In South Africa, we need to look to the National Development Plan (NDP) to provide a possible key to unlocking our own resilient dynamism. By eliminating poverty and reducing inequality by 2030 through uniting all South Africans, the NDP has the power to positively unleash the combined energies of its citizens to grow an inclusive economy, build capabilities, enhance the capability of the state and leaders and work together to solve the complex problems that we are facing today and in the future.

This notion was reinforced by President Jacob Zuma when he delivered the ANC’s annual statement on January 8 on behalf of the national executive committee (NEC). He said decisive action was required to thoroughly and urgently transform the economic patterns of the present, in order to realise “our vision for the future”.

He urged all South Africans to unite behind the NDP, which sets out various measures to tackle unemployment, poverty and inequality. He said the government was already implementing some of the key programmes of the NDP, such as the New Growth Path and the Infrastructure Development Plan.

“The infrastructure development plan has introduced the national and central coordination of the building of dams, roads, bridges, power stations, schools, hospitals, two new universities and other infrastructure that will change the landscape of our country and the lives of our people.”

He also said the government would accelerate the implementation of all 18 strategic infrastructure projects, especially those directed at the 23 poorest districts in the country, ensuring the provision of water, electricity and sanitation, changing the lives of approximately 19 million people. He added that the private sector should view the infrastructure programme as an opportunity to partner with the government for sustainable development and job creation.

Some of the critical milestones of the NDP to be achieved by 2030 include the elimination of poverty, the reduction of income inequality in the country, the increase in employment for citizens, the raising of per capita income and the increasing of the share of national income of the bottom 40 percent in the country.

To achieve these ambitious goals, the NDP will look to implement a number of critical actions. Firstly, it will develop a social compact to reduce poverty and inequality, and raise employment and investment. Secondly, a strategy will be developed to address poverty and its affects by broadening access to employment, strengthening social wages, improving public transport and raising rural incomes. Thirdly, steps will be taken by the state to professionalise the public service, strengthen accountability, improve co-ordination and prosecute corruption. Next, a move will be made to boost private investment in labour-intensive areas, competitiveness and exports, with adjustments to lower the risk of hiring younger workers.

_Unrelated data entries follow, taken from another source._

(** * cTCP (src/ctcp.c): a shallow embedding and its properties

    The protocol engine of [src/ctcp.c] is embedded as pure functions over
    explicit connection states.  Calls to the collaborators the file is
    linked against ([conn_send], [conn_output], [conn_remove]) are recorded
    as a trace of events; [conn_input] and [current_time_ms] are read from
    the arguments of each entry point. *)

From Stdlib Require Import ZArith List Bool Lia Sorted.
From Stdlib.Strings Require Import Byte.
Import ListNotations.
Open Scope Z_scope.

(** ** Machine integers *)

(** [uint16_t], [uint32_t] and [size_t] values are integers reduced modulo
    the width of the type. *)
Definition wrap16 (x : Z) : Z := x mod 2 ^ 16.
Definition wrap32 (x : Z) : Z := x mod 2 ^ 32.
Definition wrap64 (x : Z) : Z := x mod 2 ^ 64.

Definition bswap16 (x : Z) : Z :=
  (x mod 256) * 2 ^ 8 + (x / 2 ^ 8) mod 256.

Definition bswap32 (x : Z) : Z :=
  (x mod 256) * 2 ^ 24 + ((x / 2 ^ 8) mod 256) * 2 ^ 16
  + ((x / 2 ^ 16) mod 256) * 2 ^ 8 + (x / 2 ^ 24) mod 256.

(** A 32-bit value assembled from four bytes, least significant first. *)
Definition of_bytes4 (b0 b1 b2 b3 : Z) : Z :=
  b0 + 256 * b1 + 65536 * b2 + 16777216 * b3.

(** ** What the headers provide

    [ctcp.h], [ctcp_sys.h], [ctcp_utils.h] and [ctcp_linked_list.h] are not
    part of the sources; the constants they define and the byte order of the
    host are taken as parameters. *)
Record platform : Type := mkPlatform {
  little_endian : bool;      (* byte order of the host *)
  SEGMENT_SIZE : Z;          (* sizeof(ctcp_segment_t) *)
  MAX_SEG_DATA_SIZE : Z;
  MAX_NUM_XMITS : Z;
  TH_ACK : Z;
  TH_FIN : Z
}.

(** The wire segment.  Fields hold the raw content of the struct, that is,
    values in network byte order; [seqno], [ackno] and [flags] are 32-bit
    fields, accessed with [htonl]/[ntohl] throughout the source, and [len] is
    a 16-bit field, read with [ntohs]: a store to it keeps the low 16 bits
    of the value. *)
Module Segment.
Record t : Type := mk {
  seqno : Z;
  ackno : Z;
  len : Z;
  flags : Z;
  window : Z;
  cksum : Z;
  data : list byte
}.

(** [ctcp_segment_t s = {0}] and [calloc]. *)
Definition zero : t := mk 0 0 0 0 0 0 [].

Definition set_seqno (v : Z) (s : t) : t :=
  mk v (ackno s) (len s) (flags s) (window s) (cksum s) (data s).
Definition set_ackno (v : Z) (s : t) : t :=
  mk (seqno s) v (len s) (flags s) (window s) (cksum s) (data s).
Definition set_len (v : Z) (s : t) : t :=
  mk (seqno s) (ackno s) (wrap16 v) (flags s) (window s) (cksum s) (data s).
Definition set_flags (v : Z) (s : t) : t :=
  mk (seqno s) (ackno s) (len s) v (window s) (cksum s) (data s).
Definition set_cksum (v : Z) (s : t) : t :=
  mk (seqno s) (ackno s) (len s) (flags s) (window s) v (data s).
Definition set_data (v : list byte) (s : t) : t :=
  mk (seqno s) (ackno s) (len s) (flags s) (window s) (cksum s) v.

Definition eq_dec (a b : t) : {a = b} + {a <> b}.
Proof.
  decide equality;
    try apply Z.eq_dec; apply (list_eq_dec Byte.byte_eq_dec).
Defined.
End Segment.

Definition ctcp_segment_t : Type := Segment.t.

(** A [conn_t *] is identified by a number. *)
Definition conn_t : Type := nat.

(** [ctcp_config_t]. *)
Record ctcp_config_t : Type := mkConfig {
  cfg_recv_window : Z;
  cfg_send_window : Z;
  cfg_timer : Z;
  cfg_rt_timeout : Z
}.
(** * dupe_checker.py: reconciliation of an iTunes library export with a
      directory tree

    A shallow embedding of [src/dupe_checker.py] (Python 3) and the
    properties of its store, scanner, catalogue merge and report generator.

    Conventions of the embedding
    - Python objects of class [FileAttributes] live in a heap ([list], the
      index is the object's identity); the two module-level dictionaries
      hold references ([loc]) into it, so that [is] / [is not] and aliasing
      between [file_path_dict] and [checksums_dict] are those of the script.
    - A Python [dict] is an association list in insertion order with unique
      keys ([dict_set] keeps the position of an existing key).
    - Statements run in a state-and-exception monad [M]; a raised exception
      keeps the state reached so far.  Standard output, [mkdir], and the
      writes through file handles are recorded, in order, in [trace].
    - Library and operating-system calls whose result the script cannot
      control ([subprocess.check_output], [os.walk], [ET.parse],
      [argparse], [pickle.load], the thread scheduler, ...) are fields of an
      environment record [Env].  The object [check_output] returns is left
      to the environment: [split(' ')] cuts a [str] at the first blank and
      raises [TypeError] on a [bytes] object.
    - The thread pool is a set of tasks that advance by atomic actions
      (hand-over by the walking thread, start, completion); the statements
      of [process_file] under [file_path_dict_lock] are one action.  Which
      enabled action runs next is the scheduler's choice, so a statement
      about [calculate_all_checksums] for every [Env] is a statement about
      every interleaving.  [pool.close(); pool.join()] returns when no
      action is enabled. *)

From Stdlib Require Import String Ascii List ZArith Lia Bool.
From stdpp Require Import base list strings.

Open Scope string_scope.
Open Scope list_scope.

(** ** Python strings *)

Module PyStr.

(** [s.startswith(p)] *)
Definition startswith (s p : string) : bool := String.prefix p s.

(** [s.replace(old, new)] for a non-empty [old]: leftmost, non-overlapping
    occurrences.  [skip] counts the characters of a matched occurrence
    that are still to be dropped. *)
Fixpoint replace_from (skip : nat) (old new s : string) : string :=
  match s with
  | EmptyString => EmptyString
  | String c r =>
      match skip with
      | S k => replace_from k old new r
      | O =>
          if String.prefix old s
          then new +:+ replace_from (String.length old - 1) old new r
          else String c (replace_from 0 old new r)
      end
  end.

Definition replace (s old new : string) : string := replace_from 0 old new s.

(** [s.split(' ')[0]]: the text before the first blank (the whole string
    when there is none; [split] with a separator never returns []). *)
Fixpoint split_blank_head (s : string) : string :=
  match s with
  | EmptyString => EmptyString
  | String c r =>
      if Ascii.eqb c " "%char then EmptyString
      else String c (split_blank_head r)
  end.

(** [posixpath.basename]: what follows the last slash. *)
Fixpoint basename_from (cur s : string) : string :=
  match s with
  | EmptyString => cur
  | String c r =>
      if Ascii.eqb c "/"%char then basename_from EmptyString r
      else basename_from (cur +:+ String c EmptyString) r
  end.

Definition basename (s : string) : string := basename_from EmptyString s.

End PyStr.

(** ** Exceptions and dynamically typed values *)

Inductive exn_class :=
| TypeError | AttributeError | KeyError | UnboundLocalError | NameError
| OSError | CalledProcessError | ParseError | PickleError | SystemExit.

Record exn := Exn { exn_cls : exn_class; exn_msg : string }.

(** [except Exception] catches everything but the [BaseException]-only
    classes; of those the script can only meet [SystemExit]. *)
Definition is_Exception (e : exn) : bool :=
  match exn_cls e with SystemExit => false | _ => true end.

Inductive pyval :=
| PInt (z : Z)
| PStr (s : string)
| PBytes (b : string)
| PNone.

(** [str(v)] as [print] shows it. *)
Definition pyval_str (v : option string) : string :=
  match v with Some s => s | None => "None" end.

(** ** Data model *)

(** [class FileAttributes] *)
Record FileAttributes := mkFileAttributes {
  file_path : option string;
  file_name : option string;
  checksum : option string;
  itunes_key : pyval;
  itunes_file_path : option string }.

(** [FileAttributes.__init__] *)
Definition FileAttributes_init : FileAttributes :=
  {| file_path := None; file_name := None; checksum := None;
     itunes_key := PInt (-1); itunes_file_path := None |}.

Definition loc := nat.

(** *** Insertion-ordered dictionaries *)

Section Dict.
Context {K V : Type} `{EqDecision K}.

Fixpoint dict_get (k : K) (d : list (K * V)) : option V :=
  match d with
  | [] => None
  | (k', v) :: d' => if decide (k = k') then Some v else dict_get k d'
  end.

(** [k in d] *)
Definition dict_mem (k : K) (d : list (K * V)) : bool :=
  match dict_get k d with Some _ => true | None => false end.

(** [d[k] = v] *)
Fixpoint dict_set (k : K) (v : V) (d : list (K * V)) : list (K * V) :=
  match d with
  | [] => [(k, v)]
  | (k', v') :: d' =>
      if decide (k = k') then (k, v) :: d' else (k', v') :: dict_set k v d'
  end.
End Dict.

(** ** Observable effects and program state *)

Inductive event :=
| Print (line : string)                  (* a line on standard output *)
| Mkdir (path : string)
| Write (fd : nat) (data : string)       (* [fh.write(data)] on handle [fd] *)
| Dump (fd : nat) (snapshot : list (string * FileAttributes))
| Close (fd : nat).

Record State := mkState {
  heap : list FileAttributes;               (* the FileAttributes objects *)
  file_path_dict : list (string * loc);     (* global [file_path_dict] *)
  checksums_dict : list (string * list loc);(* global [checksums_dict] *)
  fs : list string;                         (* paths that exist on disk *)
  opened : list (string * string);          (* handle table: (path, mode) *)
  trace : list event }.

Definition initial_state : State :=
  {| heap := []; file_path_dict := []; checksums_dict := [];
     fs := []; opened := []; trace := [] |}.

Inductive outcome (A : Type) :=
| Ret (a : A)
| Raise (e : exn).
Arguments Ret {A} a.
Arguments Raise {A} e.

Definition M (A : Type) : Type := State -> outcome A * State.

Definition ret {A} (a : A) : M A := fun s => (Ret a, s).
Definition raise {A} (e : exn) : M A := fun s => (Raise e, s).
Definition bind {A B} (m : M A) (f : A -> M B) : M B :=
  fun s => match m s with
           | (Ret a, s') => f a s'
           | (Raise e, s') => (Raise e, s')
           end.

Declare Scope M_scope.
Delimit Scope M_scope with M.
Bind Scope M_scope with M.
Notation "x <- y ;; z" := (bind y (fun x => z))
  (at level 20, y at level 99, z at level 200, only parsing) : M_scope.
Notation "y ;; z" := (bind y (fun _ => z))
  (at level 100, z at level 200, only parsing, right associativity) : M_scope.
Open Scope M_scope.

(** [try: body  except Exception as e: handler e] *)
Definition try_except {A} (body : M A) (handler : exn -> M A) : M A :=
  fun s => match body s with
           | (Raise e, s') =>
               if is_Exception e then handler e s' else (Raise e, s')
           | r => r
           end.

(** [try: body  except: handler] (a bare [except] catches everything) *)
Definition try_except_all {A} (body : M A) (handler : M A) : M A :=
  fun s => match body s with
           | (Raise e, s') => handler s'
           | r => r
           end.

Definition get_state : M State := fun s => (Ret s, s).
Definition emit (e : event) : M unit :=
  fun s => (Ret tt, {| heap := heap s; file_path_dict := file_path_dict s;
                       checksums_dict := checksums_dict s; fs := fs s;
                       opened := opened s; trace := trace s ++ [e] |}).
Definition print (line : string) : M unit := emit (Print line).

Definition set_heap (h : list FileAttributes) : M unit :=
  fun s => (Ret tt, {| heap := h; file_path_dict := file_path_dict s;
                       checksums_dict := checksums_dict s; fs := fs s;
                       opened := opened s; trace := trace s |}).
Definition set_file_path_dict (d : list (string * loc)) : M unit :=
  fun s => (Ret tt, {| heap := heap s; file_path_dict := d;
                       checksums_dict := checksums_dict s; fs := fs s;
                       opened := opened s; trace := trace s |}).
Definition set_checksums_dict (d : list (string * list loc)) : M unit :=
  fun s => (Ret tt, {| heap := heap s; file_path_dict := file_path_dict s;
                       checksums_dict := d; fs := fs s;
                       opened := opened s; trace := trace s |}).

(** Object creation: a new object gets a fresh identity. *)
Definition new_object (o : FileAttributes) : M loc :=
  fun s => (Ret (length (heap s)),
            {| heap := heap s ++ [o]; file_path_dict := file_path_dict s;
               checksums_dict := checksums_dict s; fs := fs s;
               opened := opened s; trace := trace s |}).

(** Attribute reads go through the heap; every reference the script holds
    was obtained from the heap, a dangling one is a [NameError] of the
    model, never met by the program. *)
Definition deref (l : loc) : M FileAttributes :=
  fun s => match heap s !! l with
           | Some o => (Ret o, s)
           | None => (Raise (Exn NameError "dangling reference"), s)
           end.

Around the globe, nations that are effectively creating resilient dynamic environments capable of weathering economic storms, recognise the need to build a solid future for their young people.

South Africa has an urbanising, youthful population and this presents an opportunity to boost economic growth, increase employment and reduce poverty. Acknowledging that it is often young people that suffer the consequences of global and local economic shocks and, as a result, battle unemployment and lack of access to opportunities, the NDP has used a “youth lens” to ensure their concerns and challenges have been taken into account.

The African continent is rising, and the benefits to South Africa as a lead player on the continent could be similar to those seen so dramatically in other Brics countries such as India and China. No country plays a bigger role than South Africa in shaping the continent’s economic future. Accounting for a quarter of Africa’s gross domestic product, it is the dominant market on the continent and serves as the gateway to a dozen neighbouring nations. And for all the problems that still exist, a recent survey found investors in Africa are overwhelmingly positive.

It is time to recognise the emergence of the new Africa and to position South Africa at the forefront as a country that recognises the value and power of resilient dynamism to move ahead of the pack.